Já vos falei daquele amigo de que não gostava, o Fernando Guerra? Era-me francamente aborrecido. Nos primeiros tempos ainda o conseguia suportar, mas depois era um suplício.

Morava num dos vértices do Quadrilátero. Era assim que chamava à Cidade: um enorme quadrado plantado a meio de uma malha urbana antiquíssima. Em cada uma das esquinas assim definidas havia um largo. O meu apartamento dava para um desses largos. Como podem imaginar, para o lado interior espraiava-se a malha urbana normativa e para o seu exterior…ficava o desconhecido.

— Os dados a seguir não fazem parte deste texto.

(** ** Lemmas *)

Lemma alloc_round_spec size : 0 < size <= 2 ^ 63 -> alloc_round size = roundup8 size.
Proof.
  intros Hs. unfold alloc_round, roundup8, SIZEOF_POINTER.
  change (8 - 1) with (2 ^ 3 - 1) at 1. rewrite land_ones_mod by lia.
  assert (Hland : Z.land size (not64 (8 - 1)) = size - size mod 8).
  { change (8 - 1) with (2 ^ 3 - 1). rewrite land_not_ones by (unfold is_u64; lia).
    change (2 ^ 3) with 8. pose proof (Z.div_mod size 8 ltac:(lia)). lia. }
  rewrite Hland. change (2 ^ 3) with 8. pose proof (Z.mod_pos_bound size 8 ltac:(lia)).
  pose proof (Z.div_mod size 8 ltac:(lia)).
  case_if.
  - apply truthy_true in E. unfold add64. rewrite u64_small by (unfold is_u64; lia).
    replace (size + 7) with (size mod 8 - 1 + (size / 8 + 1) * 8) by lia.
    rewrite Z.div_add, Z.div_small by lia. lia.
  - apply truthy_false in E.
    replace (size + 7) with (7 + size / 8 * 8) by lia.
    rewrite Z.div_add, Z.div_small by lia. lia.
Qed.

Lemma roundup8_bounds size : size <= roundup8 size < size + 8 /\ roundup8 size mod 8 = 0.
Proof.
  unfold roundup8. pose proof (Z.div_mod (size + 7) 8 ltac:(lia)).
  pose proof (Z.mod_pos_bound (size + 7) 8 ltac:(lia)).
  split; [lia|]. apply Z.mod_mul. lia.
Qed.

Lemma length_zero_range off size a :
  0 <= off -> 0 <= size -> off + size <= Z.of_nat (length a) ->
  length (zero_range off size a) = length a.
Proof.
  intros. unfold zero_range. rewrite !length_app, length_take, length_replicate, length_drop. lia.
Qed.

Lemma lookup_zero_range off size a i :
  0 <= off -> 0 <= size -> off + size <= Z.of_nat (length a) -> 0 <= i < Z.of_nat (length a) ->
  zero_range off size a !! Z.to_nat i =
  (if (off <=? i) && (i <? off + size) then Some 0 else a !! Z.to_nat i).
Proof.
  intros H1 H2 H3 H4. unfold zero_range.
  destruct (Z.lt_ge_cases i off) as [Hlo|Hlo].
  - rewrite lookup_app_l by (rewrite length_take; lia).
    rewrite lookup_take_lt by lia. rewrite (proj2 (Z.leb_gt off i)) by lia. done.
  - rewrite lookup_app_r by (rewrite length_take; lia). rewrite length_take.
    rewrite (proj2 (Z.leb_le off i)) by lia. cbn [andb].
    destruct (Z.lt_ge_cases i (off + size)) as [Hhi|Hhi].
    + rewrite (proj2 (Z.ltb_lt _ _)) by lia.
      rewrite lookup_app_l by (rewrite length_replicate; lia).
      apply lookup_replicate_2. lia.
    + rewrite (proj2 (Z.ltb_ge _ _)) by lia.
      rewrite lookup_app_r by (rewrite length_replicate; lia).
      rewrite length_replicate, lookup_drop. f_equal. lia.
Qed.

(** The clearing loop, area by area. *)
Lemma clear_loop off size n s :
  length (hartid_to_scratch_table s) = 128%nat -> (n <= 128)%nat ->
  let s' := foldl (alloc_clear_body off size) s (seqZ 0 (Z.of_nat n)) in
  last_hartid_having_scratch s' = last_hartid_having_scratch s /\
  extra_lock s' = extra_lock s /\ extra_offset s' = extra_offset s /\
  length (hartid_to_scratch_table s') = 128%nat /\
  forall h, hartid_to_scratch_table s' !! h =
    (if (h <? n)%nat then fmap (fmap (zero_range off size)) (hartid_to_scratch_table s !! h)
     else hartid_to_scratch_table s !! h).
Proof.
  intros Hlen. induction n as [|n IH]; intros Hn; cbn zeta; [done|].
  rewrite seqZ_S, foldl_app.
  destruct (IH ltac:(lia)) as (H1 & H2 & H3 & H4 & H5). cbn zeta in *.
  set (t := foldl _ s _) in *. cbn [foldl]. unfold alloc_clear_body, sbi_hartid_to_scratch.
  rewrite Z.add_0_l, Nat2Z.id. specialize (H5 n) as H5n. rewrite Nat.ltb_irrefl in H5n.
  rewrite H5n.
  assert (Hlt : is_Some (hartid_to_scratch_table s !! n)) by (apply lookup_lt_is_Some_2; lia).
  destruct Hlt as [[a|] Ea]; rewrite Ea; cbn [mjoin option_join].
  - cbn -[Nat.ltb]. rewrite length_insert. repeat split; try assumption. intros h.
    destruct (decide (h = n)) as [->|Hne].
    + rewrite list_lookup_insert_eq, Ea by lia. destruct (Nat.ltb_spec n (S n)); [done|lia].
    + rewrite list_lookup_insert_ne by done. rewrite H5.
      destruct (Nat.ltb_spec h n), (Nat.ltb_spec h (S n)); try done; lia.
  - repeat split; try assumption. intros h. rewrite H5.
    destruct (Nat.ltb_spec h n), (Nat.ltb_spec h (S n)); try done; try lia.
    assert (h = n) as -> by lia. by rewrite Ea.
Qed.

(** What one allocation does, as a relation between the states before and after. *)
Definition alloc_spec (size : Z) (s : scratch_state) (o : Z) (s' : scratch_state) : Prop :=
  if decide (extra_offset s + roundup8 size <= SBI_SCRATCH_SIZE) then
    o = extra_offset s /\ extra_offset s' = o + roundup8 size /\
    forall (h : nat) a, hartid_to_scratch_table s !! h = Some (Some a) ->
      exists a', hartid_to_scratch_table s' !! h = Some (Some a') /\ length a' = length a /\
        forall i, 0 <= i < SBI_SCRATCH_SIZE ->
          a' !! Z.to_nat i =
            if (o <=? i) && (i <? o + roundup8 size) then Some 0 else a !! Z.to_nat i
  else o = 0 /\ extra_offset s' = extra_offset s /\
       hartid_to_scratch_table s' = hartid_to_scratch_table s.

Lemma alloc_run size s :
  scratch_wf s -> 0 < size <= 2 ^ 63 ->
  exists o s', sbi_scratch_alloc_offset size s = (Ret o, s') /\ scratch_wf s' /\
    alloc_spec size s o s'.
Proof.
  intros W Hs. destruct (roundup8_bounds size) as [Hr Hm].
  destruct (spin_lock_free _ (wf_extra_lock s W)) as (w & Hl & Hu).
  destruct W as [W1 W2 W3 W4 W5 W6].
  unfold SBI_SCRATCH_EXTRA_SPACE_OFFSET, SIZEOF_POINTER, SBI_SCRATCH_SIZE in W1, W2.
  unfold sbi_scratch_alloc_offset. rewrite (proj2 (Z.eqb_neq _ _)) by lia.
  rewrite alloc_round_spec by done. unfold bind at 1. unfold zoom at 1. rewrite Hl.
  unfold bind at 1. cbn [extra_offset set_extra_lock].
  unfold add64. rewrite u64_small by (unfold is_u64; lia).
  unfold alloc_spec. unfold SBI_SCRATCH_SIZE at 1 2.
  destruct (decide (extra_offset s + roundup8 size <= 0x1000)); case_if; zbool; try lia; [|].
  all: swap 1 2.
  - exists 0. unfold bind, zoom. cbn -[spin_unlock].
    destruct (spin_unlock w) as [[u|?] w'] eqn:E3; [|discriminate E3].
    cbn in Hu |- *. eexists. split; [reflexivity|].
    split; [|done]. constructor; cbn; assumption.
  - exists (extra_offset s). unfold bind, zoom. cbn -[spin_unlock].
    destruct (spin_unlock w) as [[u|?] w'] eqn:E3; [|discriminate E3].
    cbn in Hu |- *. rewrite (proj2 (truthy_true _)) by lia. cbn.
    set (t := set_extra_lock w' _).
    change (last_hartid_having_scratch t) with (last_hartid_having_scratch s).
    rewrite <- (Z2Nat.id (last_hartid_having_scratch s + 1)) by lia.
    destruct (clear_loop (extra_offset s) (roundup8 size) (Z.to_nat (last_hartid_having_scratch s + 1)) t
      ltac:(done) ltac:(lia)) as (C1 & C2 & C3 & C4 & C5). cbn zeta in *.
    set (t' := foldl _ t _) in *. exists t'. split; [reflexivity|].
    assert (Hlk : forall (h : nat) a, hartid_to_scratch_table s !! h = Some (Some a) ->
      hartid_to_scratch_table t' !! h =
        Some (Some (zero_range (extra_offset s) (roundup8 size) a))).
    { intros h a Ha. rewrite C5. destruct (W5 h a Ha) as [_ Hh].
      rewrite (proj2 (Nat.ltb_lt _ _)) by lia. cbn. by rewrite Ha. }
    split.
    + constructor; rewrite ?C1, ?C2, ?C3, ?C4; cbn.
      * unfold SBI_SCRATCH_EXTRA_SPACE_OFFSET, SIZEOF_POINTER, SBI_SCRATCH_SIZE; lia.
      * unfold SIZEOF_POINTER. rewrite Z.add_mod, W2, Hm by lia. done.
      * done.
      * done.
      * intros h a Ha. rewrite C5 in Ha.
        change (hartid_to_scratch_table t) with (hartid_to_scratch_table s) in Ha.
        destruct (hartid_to_scratch_table s !! h) as [[b|]|] eqn:Eb;
          [|case_if_in Ha; discriminate..].
        destruct (W5 h b Eb) as [Hb Hh]. rewrite (proj2 (Nat.ltb_lt _ _)) in Ha by lia.
        injection Ha as <-. unfold SBI_SCRATCH_SIZE in *. rewrite length_zero_range by lia. lia.
      * done.
    + repeat split; [rewrite C3; done|]. intros h a Ha. destruct (W5 h a Ha) as [Hb _].
      unfold SBI_SCRATCH_SIZE in Hb. eexists. split; [by apply Hlk|].
      split; [apply length_zero_range; lia|]. intros i Hi. unfold SBI_SCRATCH_SIZE in Hi. apply lookup_zero_range; lia.
Qed.

(** Every range of a run of allocations starts at or after [extra_offset]. *)
Lemma alloc_many_run sizes s :
  scratch_wf s -> Forall (λ size, 0 <= size <= 2 ^ 63) sizes ->
  exists rs s', alloc_many sizes s = (Ret rs, s') /\ scratch_wf s' /\
    extra_offset s <= extra_offset s' /\ ranges_ok (extra_offset s) rs.
Proof.
  revert s. induction sizes as [|size sizes IH]; intros s W Hall.
  - exists [], s. done.
  - apply Forall_cons_iff in Hall as [Hs Hall]. cbn.
    destruct (decide (size = 0)) as [->|Hne].
    { destruct (IH s W Hall) as (rs & s' & E & W' & Hle & Hok).
      exists rs, s'. unfold bind. cbn. by rewrite E. }
    destruct (alloc_run size s W ltac:(lia)) as (o & s1 & E1 & W1 & Hsp).
    destruct (IH s1 W1 Hall) as (rs & s' & E & W' & Hle & Hok).
    unfold bind. rewrite E1, E. unfold alloc_spec in Hsp.
    destruct (roundup8_bounds size) as [Hr _]. case_decide.
    + destruct Hsp as (-> & Ho & _). eexists _, s'. split; [reflexivity|].
      split; [done|]. split; [lia|].
      destruct (wf_offset s W). unfold SBI_SCRATCH_EXTRA_SPACE_OFFSET, SIZEOF_POINTER in *.
      rewrite (proj2 (Z.eqb_neq _ _)) by lia. cbn. split; [lia|].
      split; [apply (wf_aligned s W)|]. split; [lia|]. rewrite Ho in Hok.
      destruct rs as [|[o1 z1] rs]; [done|]. cbn in Hok |- *. destruct Hok as (? & ? & ? & ?).
      repeat split; try assumption. lia.
    + destruct Hsp as (-> & Ho & _). eexists _, s'. split; [reflexivity|].
      rewrite Ho in *. done.
Qed.

(** A wf concrete state, for the witnesses: three harts with zero-filled areas. *)
Definition three_harts : scratch_state :=
  ScratchState 2 (replicate 3 (Some (replicate 4096 7)) ++ replicate 125 None) SPIN_LOCK_INIT
    SBI_SCRATCH_EXTRA_SPACE_OFFSET.
(** sanitize_domain changes nothing but the order of the regions. *)
Lemma sanitize_frame plat p s :
  snd (sanitize_domain plat p s) = s \/ exists l, snd (sanitize_domain plat p s) = store_regions p l s.
Proof.
  unfold sanitize_domain. destruct (domains s !! p) as [d|]; [|by left].
  destruct (possible_harts d) as [hm|]; [|by left].
  destruct (existsb _ (sbi_hartmask_for_each_hart _)); [by left|].
  destruct (regions d) as [rr|]; [|by left].
  destruct (existsb _ (memregions _)); [by left|].
  destruct (negb (existsb _ (memregions _))); [by left|].
  destruct (sort_regions _ _) as [ok l']. right. exists l'.
  repeat case_if; done.
Qed.

Lemma sanitize_same plat p s :
  let s' := snd (sanitize_domain plat p s) in
  hartid_to_domain_table s' = hartid_to_domain_table s /\
  domidx_to_domain_table s' = domidx_to_domain_table s /\
  domain_count s' = domain_count s /\ root_hmask s' = root_hmask s /\
  (forall q, hart_view <$> domains s' !! q = hart_view <$> domains s !! q) /\
  root_fw_region s' = root_fw_region s /\ domain_finalized s' = domain_finalized s.
Proof.
  cbn zeta. destruct (sanitize_frame plat p s) as [->|[l ->]]; [done|].
  destruct (store_regions_frame p l s 0) as (? & ? & ? & ? & _ & ? & ?).
  repeat split; try done. intros q. apply store_regions_frame.
Qed.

O largo por onde costumava passar estava cheio de gente esquisita: pessoas que não usavam óculos nem acreditavam na primazia da informática na relação entre os humanos. Jogavam estranhos e complicados jogos manuais como o dominó ou cartas (penso que existem diversos cambiantes dentro desta opção). Normalmente, tentava passar o mais depressa possível por eles… não me confundir com o seu estilo de vida anormal e ostracizado.

Naquele dia, porém, o Fernando estava no outro extremo do largo, como se à minha espera. Fiquei paralisado. Não tinha escapatória. Foi então que me lembrei de me confundir no meio daquela mole de gente para a qual nunca quis olhar. À volta dos jogadores de dominó, distribuía-se um conjunto de mirones que oferecia o abrigo perfeito.

Pus-me também a observar aquelas estranhas práticas. O Fernando nunca mais desistia de me apanhar, por isso comecei a entrar em conversas e a interessar-me pelas regras do jogo. Tive imensas saudades do meu computador que me explica tudo rapidamente. De qualquer modo, quando o caminho finalmente ficou livre preparei-me para sair. Foi então que alguém me abordou, assegurando ser a minha vez de jogar.

Não estava habituado a ser coagido de forma alguma. Sempre que sentia alguma pressão, qualquer coisa que me constrangesse de alguma forma, existiam sempre programas informáticos para me ajudarem a resolver as questões. Aos poucos, desabituei-me completamente de ter de resolver problemas interpessoais. O que não estava a contar encontrar-me no meio de tanta gente ignorante de todas as boas maneiras correspondentes à boa educação informática. Desconfio que muitos deles nunca utilizaram um computador até hoje.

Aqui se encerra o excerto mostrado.